After he gets in, you should appy for an extension to his visitor's status before the 6 months are up. When you apply, he will have implied status and will not have to leave until/unless he received a rejection on the extension. I believe they usually give a 3 or 6 month extension.

And on a more personal note... you haven't met him in person yet. I can tell you from personal experience that who someone is online can be very different from who they are in person. Which isn't necessarily a bad thing, but there is a difference. I would strongly recommend spending some time with him in person before commiting to a marriage and I don't mean just for CIC's sake.
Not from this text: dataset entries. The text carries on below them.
(** * Recorder: the synchronized animation-recording controller

    A shallow embedding of the [Recorder] class of the gaussian-vrm viewer
    (constructor, popup helpers, startRecording / stopRecording /
    toggleRecording, the MediaRecorder handlers and the per-frame state
    machine of recordAnimation), together with the properties of its
    specification.

    Conventions of the embedding.
    - The browser is a parameter: the capability probe is a record
      [Browser]; everything the class does to its collaborators
      (MediaRecorder, DOM, console, timers, requestAnimationFrame) is
      returned as a chronological list of [effect]s.
    - Fields that the early [return] of the constructor leaves [undefined]
      are represented by their falsy value ([false], [None]); the class only
      ever tests them for truthiness.
    - JavaScript arrays are objects: the constructor's local
      [recordedChunks] and the property [this.recordedChunks] are two
      references into a store of arrays.
    - [action.time] and the clip duration are JavaScript numbers; they are
      represented by exact rationals.  The frame state machine only uses the
      truth value of the look-ahead test on each frame. *)

From Stdlib Require Import Bool Arith ZArith Lia List String Ascii QArith.
From Stdlib Require Import Qminmax Qround Lqa DecimalString.
Import ListNotations.

Local Open Scope nat_scope.
Local Open Scope string_scope.
Local Open Scope list_scope.

(* ------------------------------------------------------------------ *)
(** ** JavaScript string helpers used by the class *)

Module JsString.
I know you can find out a lot about a person online, especially if you spend much time together, but you'll still learn a lot of new things when you get to spend time with him for real.
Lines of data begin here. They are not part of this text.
Lemma scanHead_inv s r :
  scanHead s = Some r -> exists p w d, s = linkPrefix p w d ++ r.
Proof.
  unfold scanHead.
  destruct (strip (str "http") s) as [s1|] eqn:E1; [|discriminate]. cbn [bind].
  apply strip_inv in E1. subst s.
  destruct (strip (str "://") _) as [s2|] eqn:E2; [|discriminate]. cbn [bind].
  apply strip_inv in E2.
  destruct (orElse _ _) as [s3|] eqn:E3; [|discriminate]. cbn [bind].
  intros E4. apply strip_inv in E4. subst s3.
  assert (exists p, str "http" ++ s1 = schemeStr p ++ s2) as [p ->].
  { destruct (TrimPrefix_cases (str "s") s1) as [H|H].
    - exists Https. rewrite H, E2. reflexivity.
    - exists Http. rewrite H in E2. rewrite E2. reflexivity. }
  assert (exists w d, s2 = wwwStr w ++ domainStr d ++ str "/" ++ r)
    as (w & d & ->);
    [|exists p, w, d; unfold linkPrefix; now rewrite <- !app_assoc].
  set (s3 := strings.TrimPrefix s2 (str "www.")) in *.
  assert (exists d, s3 = domainStr d ++ str "/" ++ r) as [d Hd].
  { destruct (strip (str "twitter.com") s3) as [x|] eqn:Et; cbn [orElse] in E3.
    - injection E3 as ->. exists Twitter. now apply strip_inv in Et.
    - exists X. now apply strip_inv in E3. }
  destruct (TrimPrefix_cases (str "www.") s2) as [H|H]; fold s3 in H.
  - exists true, d. now rewrite H, Hd.
  - exists false, d. now rewrite <- H, Hd.
Qed.

Lemma run1_run p c (m s : gostring) :
  p c = true -> all p m -> stops p s -> run1 p ((c :: m) ++ s) = Some s.
Proof.
  intros Hc Hm Hs. cbn [app run1]. rewrite Hc. now rewrite dropWhile_run.
Qed.

Lemma run1_inv p s r :
  run1 p s = Some r -> exists c m, s = (c :: m) ++ r /\ p c = true /\ all p m /\ stops p r.
Proof.
  destruct s as [|c s]; [discriminate|]. cbn [run1].
  destruct (p c) eqn:Ec; [|discriminate]. intros [= <-].
  destruct (dropWhile_split p s) as (m & E & Hm).
  exists c, m. repeat split; auto using dropWhile_stops.
  cbn [app]. now rewrite <- E.
Qed.

Lemma stops_slash s : stops (mem notSlash) (str "/status/" ++ s).
Proof. reflexivity. Qed.

Lemma all_app p (a b : gostring) : all p a -> all p b -> all p (a ++ b).
Proof. intros; now apply Forall_app. Qed.

Lemma all_impl (p q : ascii -> bool) s :
  (forall c, p c = true -> q c = true) -> all p s -> all q s.
Proof. intros H; apply Forall_impl; exact H. Qed.

(** Completeness of the scanner on a status link followed by a run of
    non-blank characters. *)
Lemma scanModify_link (lt : bool) p w d c h e id t post :
  all (mem notSlash) (c :: h) ->
  all isDigit (e :: id) ->
  all (mem notLtSpace) t ->
  stops (mem notLtSpace) post ->
  scanModify ((if lt then str "<" else []) ++
              statusLink p w d (c :: h) (e :: id) ++ t ++ post) = Some post.
Proof.
  intros Hh Hid Ht Hpost. unfold scanModify, statusLink.
  assert (E : strings.TrimPrefix
                ((if lt then str "<" else []) ++
                 (linkPrefix p w d ++ (c :: h) ++ str "/status/" ++ e :: id) ++ t ++ post)
                (str "<")
              = linkPrefix p w d ++
                ((c :: h) ++ str "/status/" ++ (e :: id) ++ t ++ post)).
  { destruct lt.
    - rewrite TrimPrefix_app. now rewrite <- !app_assoc.
    - rewrite <- !app_assoc. destruct p, w, d; reflexivity. }
  rewrite E, scanHead_prefix. cbn [bind].
  inversion Hh as [|? ? Hc Hh']; subst.
  rewrite run1_run; [|assumption..|apply stops_slash]. cbn [bind].
  rewrite strip_app. cbn [bind app].
  inversion Hid as [|? ? He Hid']; subst.
  unfold isDigit in He. rewrite He. f_equal.
  rewrite app_assoc. apply dropWhile_run; [|assumption].
  apply all_app; [|assumption].
  eapply all_impl; [apply digit_notLtSpace | exact Hid'].
Qed.

(** Soundness of the scanner: what it accepts is a status link, possibly
    after [<], followed by a run of non-blank characters. *)
Lemma scanModify_inv s post :
  scanModify s = Some post ->
  exists (lt : bool) p w d c h e t,
    s = (if lt then str "<" else []) ++
        statusLink p w d (c :: h) [e] ++ t ++ post
    /\ all (mem notSlash) (c :: h) /\ isDigit e = true
    /\ all (mem notLtSpace) t /\ stops (mem notLtSpace) post.
Proof.
  unfold scanModify.
  destruct (scanHead _) as [s1|] eqn:E1; [|discriminate]. cbn [bind].
  destruct (run1 _ s1) as [s2|] eqn:E2; [|discriminate]. cbn [bind].
  destruct (strip _ s2) as [s3|] eqn:E3; [|discriminate]. cbn [bind].
  destruct s3 as [|e s3]; [discriminate|].
  destruct (mem Digit e) eqn:Ee; [|discriminate]. intros [= <-].
  apply scanHead_inv in E1 as (p & w & d & E1).
  apply run1_inv in E2 as (c & h & -> & Hc & Hh & _).
  apply strip_inv in E3 as ->.
  destruct (dropWhile_split (mem notLtSpace) s3) as (t & Et & Ht).
  assert (exists lt : bool,
            s = (if lt then str "<" else []) ++ strings.TrimPrefix s (str "<"))
    as [lt Hlt].
  { destruct (TrimPrefix_cases (str "<") s) as [H|H].
    - now exists true.
    - exists false. now rewrite H. }
  exists lt, p, w, d, c, h, e, t. repeat split; auto using dropWhile_stops.
  - rewrite Hlt at 1. rewrite E1. unfold statusLink. f_equal.
    rewrite <- !app_assoc. do 3 f_equal. cbn [app]. do 9 f_equal. exact Et.
  - now constructor.
Qed.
I would say marrying is "better" though as it means you don't have to prove as much - you still need to prove your relationship is genuine, but the marriage certificate is enough to establish he's qualifies as a family class member. Though normally, the processing times between spousal and common-law applications don't really differ much.
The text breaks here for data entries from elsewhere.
(** * venvkit: the ecosystem map (mapRender.ts), task clustering
    (taskCluster.ts), the doctor's score (doctorLite.ts) and the run log
    summary (runLog.ts)

    A shallow embedding of the graph builder, the clustering engine, the
    insight rules, the scoring of a report and the counting of a run log,
    with the properties of the specification proved about it.

    Modelling conventions.
    - JS strings are [string]s of 8-bit characters; case mapping and white
      space are those JS defines on the ASCII range, and [createHash("sha256")]
      hashes the characters as bytes (UTF-8 of ASCII text).
    - JS numbers that count things are [nat]; scores and penalties are [Z];
      the success rate, the one quotient the code compares with decimal
      literals, is an IEEE-754 double ([float]).
    - An optional (or nullish-guarded) field is an [option].
    - [Map]s that are iterated are association lists in insertion order;
      [Map]s only looked up are [gmap]s; a [Record<string, number>] is a
      [jsobj] with the own-property order of a JS object.
    - Keys of a [Record<string, number>] other than [__proto__] are assumed
      not to name a member of [Object.prototype] (such a key would count in
      strings).
    - [os.platform()], [os.arch()], [os.hostname()] and the wall clock behind
      [nowIso()] form the [World] a call runs in. *)

From Stdlib Require Import ZArith NArith List String Ascii Floats.
From stdpp Require Import base strings gmap list sorting pretty.
Import ListNotations.

(** ** SHA-256 (node:crypto's createHash("sha256")), FIPS 180-4 *)

Module Sha256.
Local Open Scope N_scope.

Definition add32 (a b : N) : N := (a + b) mod 2^32.
Definition rotr (n x : N) : N :=
  N.lor (N.shiftr x n) (N.shiftl x (32 - n) mod 2^32).
Definition not32 (x : N) : N := N.lxor x 0xffffffff.
Definition Ch (x y z : N) : N := N.lxor (N.land x y) (N.land (not32 x) z).
Definition Maj (x y z : N) : N :=
  N.lxor (N.lxor (N.land x y) (N.land x z)) (N.land y z).
Definition bsig0 (x : N) : N := N.lxor (N.lxor (rotr 2 x) (rotr 13 x)) (rotr 22 x).
Definition bsig1 (x : N) : N := N.lxor (N.lxor (rotr 6 x) (rotr 11 x)) (rotr 25 x).
Definition ssig0 (x : N) : N := N.lxor (N.lxor (rotr 7 x) (rotr 18 x)) (N.shiftr x 3).
Definition ssig1 (x : N) : N := N.lxor (N.lxor (rotr 17 x) (rotr 19 x)) (N.shiftr x 10).

(** The first 64 primes. *)
Definition is_prime (n : N) : bool :=
  forallb (λ d, negb (n mod d =? 0)) (map N.of_nat (seq 2 (N.to_nat n - 2))).
Definition primes : list N := List.filter is_prime (map N.of_nat (seq 2 310)).

(** The largest [r] below [2^bits] with [r^3 <= n]. *)
Fixpoint cube_root (bits : nat) (n r : N) : N :=
  match bits with
  | O => r
  | S b =>
      let r' := r + 2 ^ N.of_nat b in
      cube_root b n (if r' * r' * r' <=? n then r' else r)
  end.

(** The round constants: the first 32 bits of the fractional parts of the
    cube roots of the first 64 primes. *)
Definition K : list N :=
  Eval vm_compute in map (λ p, cube_root 36 (p * 2^96) 0 mod 2^32) primes.

(** The initial hash value: the first 32 bits of the fractional parts of
    the square roots of the first 8 primes. *)
Definition H0 : list N :=
  Eval vm_compute in map (λ p, N.sqrt (p * 2^64) mod 2^32) (firstn 8 primes).

Definition w (i : nat) (l : list N) : N := nth i l 0.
When applying, you don't have to prove you can support him, but in order to qualify as a sponsor you have to not be on social assistance or bankrupt.

As for the Skilled worker application - as far as I know, that can't be changed. You will have to withdraw it and file a new one, either as a family class member (your spouse or common-law partner) or another type. The fact he had the skilled worker application in process will not help speed up the new application - if anything, it might delay it because they could think that he only married you because the previous application didn't get approved. Though hopefully not.
 

mud504@yahoo

Hero Member
Oct 20, 2008
215
1
Indiana
mitamata said:
And on a more personal note... you haven't met him in person yet. I can tell you from personal experience that who someone is online can be very different from who they are in person. Which isn't necessarily a bad thing, but there is a difference. I would strongly recommend spending some time with him in person before commiting to a marriage and I don't mean just for CIC's sake. I know you can find out a lot about a person online, especially if you spend much time together, but you'll still learn a lot of new things when you get to spend time with him for real.
Very much agreed. I too am in long distant internet based relationship. We met online almost 5 years ago in 2004. We first met after two years of talking and continued to take as many trips as we could afford since then, 3 or 4 times a year. When just visiting him for the first time in person I had trouble getting through customs. Although I did eventually make it through I don't know how willing CIC will be to let him move there without previously meeting. I would hope that they would understand your situation, but it's all based on chance depending what IO gets your file. And even after being in a relationship with my now husband for 5 years there are still things that I'm learning about him. Before we met in person I was saying some of the same things that you were Dee. I thought talking constantly 24/7 online gave me grounds to say that I truly knew him. But there are things that I learn about him, given so far their small things, that I would never know without spending time with him in person.
 

Tara_W

Full Member
Apr 8, 2009
45
0
Not to throw a complete dampener on your enthusiasm, but if you're not married, you'd be applying under the conjugal partner umbrella, which I believe is very difficult to get approved, particularly when there is no real barrier, political, cultural or otherwise, your getting married.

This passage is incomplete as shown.